DATA PROVIDED —
Definition kv_step (op : KvOp) (state : KeyValueStoreView * Store)
    : result ViewError (KeyValueStoreView * Store) :=
  let '(self, store) := state in
  match op with
  | KvInsert index value => Ok (kv_insert index value self, store)
  | KvRemove index => Ok (kv_remove index self, store)
  | KvWriteBatch batch => Ok (kv_write_batch batch self, store)
  | KvClear => Ok (kv_clear self, store)
  | KvRollback => Ok (kv_rollback self, store)
  | KvHash => Ok ((hash_mut sha3_256 self store).2, store)
  | KvSave => let '(batch, self) := kv_flush [] self in Ok (self, write_batch batch store)
  | KvReload => self ← kv_load (kv_base_key self) store; Ok (self, store)
  end.
Definition kv_run (ops : list KvOp) (state : KeyValueStoreView * Store)
    : result ViewError (KeyValueStoreView * Store) := for_each kv_step ops state.

Record KvSpec := {
  current : bytes -> option bytes;
  saved : bytes -> option bytes;
}.

Definition spec_step (s : KvSpec) (op : KvOp) : KvSpec :=
  match op with
  | KvInsert index value =>
      {| current k := if decide (index = k) then Some value else current s k; saved := saved s |}
  | KvRemove index =>
      {| current k := if decide (index = k) then None else current s k; saved := saved s |}
  | KvWriteBatch batch =>
      {| current k := default (current s k) (batch_effect batch k); saved := saved s |}
  | KvClear => {| current _ := None; saved := saved s |}
  | KvRollback | KvReload => {| current := saved s; saved := saved s |}
  | KvHash => s
  | KvSave => {| current := current s; saved := current s |}
  end.
Definition spec_run (ops : list KvOp) (s : KvSpec) : KvSpec := foldl spec_step s ops.

Definition kv_op_wf (op : KvOp) : Prop :=
  match op with
  | KvInsert index _ | KvRemove index => bytes_wf index
  | KvWriteBatch batch => batch_wf batch
  | _ => True
  end.

(** The simulation relation. *)
Record simulates (base_key : bytes) (state : KeyValueStoreView * Store) (s : KvSpec) : Prop := {
  sim_base_key : kv_base_key state.1 = base_key;
  sim_view : kv_wf state.1;
  sim_store : store_wf state.2;
  sim_hash : hash_stored base_key state.2;
  sim_current : forall k, kv_contents state.1 state.2 k = current s k;
  sim_saved : forall k, stored_at base_key state.2 k = saved s k;
}.

Lemma write_batch_wf batch store :
  batch_wf batch -> store_wf store -> store_wf (write_batch batch store).
Proof.
  intros Hb. revert store. induction Hb as [|o batch Ho Hb IH]; intros store Hs; [done|].
  apply IH. by apply write_operation_wf.
Qed.

Lemma save_simulates base_key self store s :
  simulates base_key (self, store) s ->
  simulates base_key ((kv_flush [] self).2, write_batch (kv_flush [] self).1 store)
    {| current := current s; saved := current s |}.
Proof.
  intros [Hb Hwf Hs Hh Hc Hsv]. cbn [fst snd] in *. subst base_key. cbn [kv_flush fst snd app].
  pose proof (flush_batch_wf self Hwf) as Hbwf.
  assert (forall k, stored_at (kv_base_key self)
    (write_batch (flush_entries self ++ flush_hash self) store) k = current s k) as Hst.
  { intros k. unfold stored_at. rewrite lookup_write_batch by done. rewrite <- Hc.
    by apply flush_contents. }
  split; cbn [fst snd]; [done| |by apply write_batch_wf|by apply flush_hash_stored| |done].
  - destruct Hwf as [? ? ? Hcl ? ?]. split; simpl; try done. by destruct (was_cleared self).
  - intros k. cbn [current]. rewrite <- Hst, kv_contents_clean; [done..|]. simpl.
    destruct (was_cleared self) eqn:Hcl; [by apply wf_cleared|done].
Qed.

Lemma kv_step_simulates base_key op state s :
  kv_op_wf op -> simulates base_key state s ->
  exists state', kv_step op state = Ok state' /\ simulates base_key state' (spec_step s op).
Proof.
  destruct state as [self store]. intros Hop Hsim. pose proof Hsim as [Hb Hwf Hs Hh Hc Hsv].
  simpl in Hb, Hwf, Hs, Hh, Hc, Hsv. subst base_key.
  destruct op as [index value|index|batch| | | | |]; simpl in Hop |- *.
  - eexists. split; [done|]. split; simpl; try done.
    + apply (kv_operation_wf self (Put index value)); done.
    + intros k. rewrite kv_contents_insert, Hc. simpl. by case_decide.
  - eexists. split; [done|]. split; simpl; try done.
    + apply (kv_operation_base_key self (Delete index)).
    + apply (kv_operation_wf self (Delete index)); done.
    + intros k. rewrite kv_contents_remove, Hc. simpl. by case_decide.
  - eexists. split; [done|]. destruct (kv_batch_spec batch self store Hop Hwf) as (H1 & H2 & H3).
    split; simpl; try done. intros k. by rewrite H3, Hc.
  - eexists. split; [done|]. split; simpl; try done. by destruct Hwf; split.
  - eexists. split; [done|]. split; simpl; try done.
    destruct Hwf; split; simpl; done.
  - eexists. split; [done|]. unfold hash_mut. destruct (kv_hash self) as [hash|] eqn:Hk; [done|].
    split; simpl; try done. destruct Hwf; split; simpl; try done.
    intros hash [= <-]. apply sha3_length.
  - eexists. split; [done|]. by apply save_simulates.
  - rewrite kv_load_Ok by done. eexists. split; [done|]. split; simpl; try done.
    destruct Hwf. split; simpl; done.
Qed.

Lemma kv_run_simulates base_key ops state s :
  Forall kv_op_wf ops -> simulates base_key state s ->
  exists state', kv_run ops state = Ok state' /\ simulates base_key state' (spec_run ops s).
Proof.
  intros Hops. revert state s. unfold kv_run, spec_run.
  induction Hops as [|op ops Hop Hops IH]; intros state s Hsim; simpl; [by exists state|].
  destruct (kv_step_simulates base_key op state s Hop Hsim) as (state1 & Hstep & Hsim1).
  rewrite Hstep. simpl. by apply IH.
Qed.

WHAT YOU SHOULD DO — Output each record exactly as it appears in the listing.

TASK RESPONSE —
Definition kv_step (op : KvOp) (state : KeyValueStoreView * Store)
    : result ViewError (KeyValueStoreView * Store) :=
  let '(self, store) := state in
  match op with
  | KvInsert index value => Ok (kv_insert index value self, store)
  | KvRemove index => Ok (kv_remove index self, store)
  | KvWriteBatch batch => Ok (kv_write_batch batch self, store)
  | KvClear => Ok (kv_clear self, store)
  | KvRollback => Ok (kv_rollback self, store)
  | KvHash => Ok ((hash_mut sha3_256 self store).2, store)
  | KvSave => let '(batch, self) := kv_flush [] self in Ok (self, write_batch batch store)
  | KvReload => self ← kv_load (kv_base_key self) store; Ok (self, store)
  end.
Definition kv_run (ops : list KvOp) (state : KeyValueStoreView * Store)
    : result ViewError (KeyValueStoreView * Store) := for_each kv_step ops state.

Record KvSpec := {
  current : bytes -> option bytes;
  saved : bytes -> option bytes;
}.

Definition spec_step (s : KvSpec) (op : KvOp) : KvSpec :=
  match op with
  | KvInsert index value =>
      {| current k := if decide (index = k) then Some value else current s k; saved := saved s |}
  | KvRemove index =>
      {| current k := if decide (index = k) then None else current s k; saved := saved s |}
  | KvWriteBatch batch =>
      {| current k := default (current s k) (batch_effect batch k); saved := saved s |}
  | KvClear => {| current _ := None; saved := saved s |}
  | KvRollback | KvReload => {| current := saved s; saved := saved s |}
  | KvHash => s
  | KvSave => {| current := current s; saved := current s |}
  end.
Definition spec_run (ops : list KvOp) (s : KvSpec) : KvSpec := foldl spec_step s ops.

Definition kv_op_wf (op : KvOp) : Prop :=
  match op with
  | KvInsert index _ | KvRemove index => bytes_wf index
  | KvWriteBatch batch => batch_wf batch
  | _ => True
  end.

(** The simulation relation. *)
Record simulates (base_key : bytes) (state : KeyValueStoreView * Store) (s : KvSpec) : Prop := {
  sim_base_key : kv_base_key state.1 = base_key;
  sim_view : kv_wf state.1;
  sim_store : store_wf state.2;
  sim_hash : hash_stored base_key state.2;
  sim_current : forall k, kv_contents state.1 state.2 k = current s k;
  sim_saved : forall k, stored_at base_key state.2 k = saved s k;
}.

Lemma write_batch_wf batch store :
  batch_wf batch -> store_wf store -> store_wf (write_batch batch store).
Proof.
  intros Hb. revert store. induction Hb as [|o batch Ho Hb IH]; intros store Hs; [done|].
  apply IH. by apply write_operation_wf.
Qed.

Lemma save_simulates base_key self store s :
  simulates base_key (self, store) s ->
  simulates base_key ((kv_flush [] self).2, write_batch (kv_flush [] self).1 store)
    {| current := current s; saved := current s |}.
Proof.
  intros [Hb Hwf Hs Hh Hc Hsv]. cbn [fst snd] in *. subst base_key. cbn [kv_flush fst snd app].
  pose proof (flush_batch_wf self Hwf) as Hbwf.
  assert (forall k, stored_at (kv_base_key self)
    (write_batch (flush_entries self ++ flush_hash self) store) k = current s k) as Hst.
  { intros k. unfold stored_at. rewrite lookup_write_batch by done. rewrite <- Hc.
    by apply flush_contents. }
  split; cbn [fst snd]; [done| |by apply write_batch_wf|by apply flush_hash_stored| |done].
  - destruct Hwf as [? ? ? Hcl ? ?]. split; simpl; try done. by destruct (was_cleared self).
  - intros k. cbn [current]. rewrite <- Hst, kv_contents_clean; [done..|]. simpl.
    destruct (was_cleared self) eqn:Hcl; [by apply wf_cleared|done].
Qed.

Lemma kv_step_simulates base_key op state s :
  kv_op_wf op -> simulates base_key state s ->
  exists state', kv_step op state = Ok state' /\ simulates base_key state' (spec_step s op).
Proof.
  destruct state as [self store]. intros Hop Hsim. pose proof Hsim as [Hb Hwf Hs Hh Hc Hsv].
  simpl in Hb, Hwf, Hs, Hh, Hc, Hsv. subst base_key.
  destruct op as [index value|index|batch| | | | |]; simpl in Hop |- *.
  - eexists. split; [done|]. split; simpl; try done.
    + apply (kv_operation_wf self (Put index value)); done.
    + intros k. rewrite kv_contents_insert, Hc. simpl. by case_decide.
  - eexists. split; [done|]. split; simpl; try done.
    + apply (kv_operation_base_key self (Delete index)).
    + apply (kv_operation_wf self (Delete index)); done.
    + intros k. rewrite kv_contents_remove, Hc. simpl. by case_decide.
  - eexists. split; [done|]. destruct (kv_batch_spec batch self store Hop Hwf) as (H1 & H2 & H3).
    split; simpl; try done. intros k. by rewrite H3, Hc.
  - eexists. split; [done|]. split; simpl; try done. by destruct Hwf; split.
  - eexists. split; [done|]. split; simpl; try done.
    destruct Hwf; split; simpl; done.
  - eexists. split; [done|]. unfold hash_mut. destruct (kv_hash self) as [hash|] eqn:Hk; [done|].
    split; simpl; try done. destruct Hwf; split; simpl; try done.
    intros hash [= <-]. apply sha3_length.
  - eexists. split; [done|]. by apply save_simulates.
  - rewrite kv_load_Ok by done. eexists. split; [done|]. split; simpl; try done.
    destruct Hwf. split; simpl; done.
Qed.

Lemma kv_run_simulates base_key ops state s :
  Forall kv_op_wf ops -> simulates base_key state s ->
  exists state', kv_run ops state = Ok state' /\ simulates base_key state' (spec_run ops s).
Proof.
  intros Hops. revert state s. unfold kv_run, spec_run.
  induction Hops as [|op ops Hop Hops IH]; intros state s Hsim; simpl; [by exists state|].
  destruct (kv_step_simulates base_key op state s Hop Hsim) as (state1 & Hstep & Hsim1).
  rewrite Hstep. simpl. by apply IH.
Qed.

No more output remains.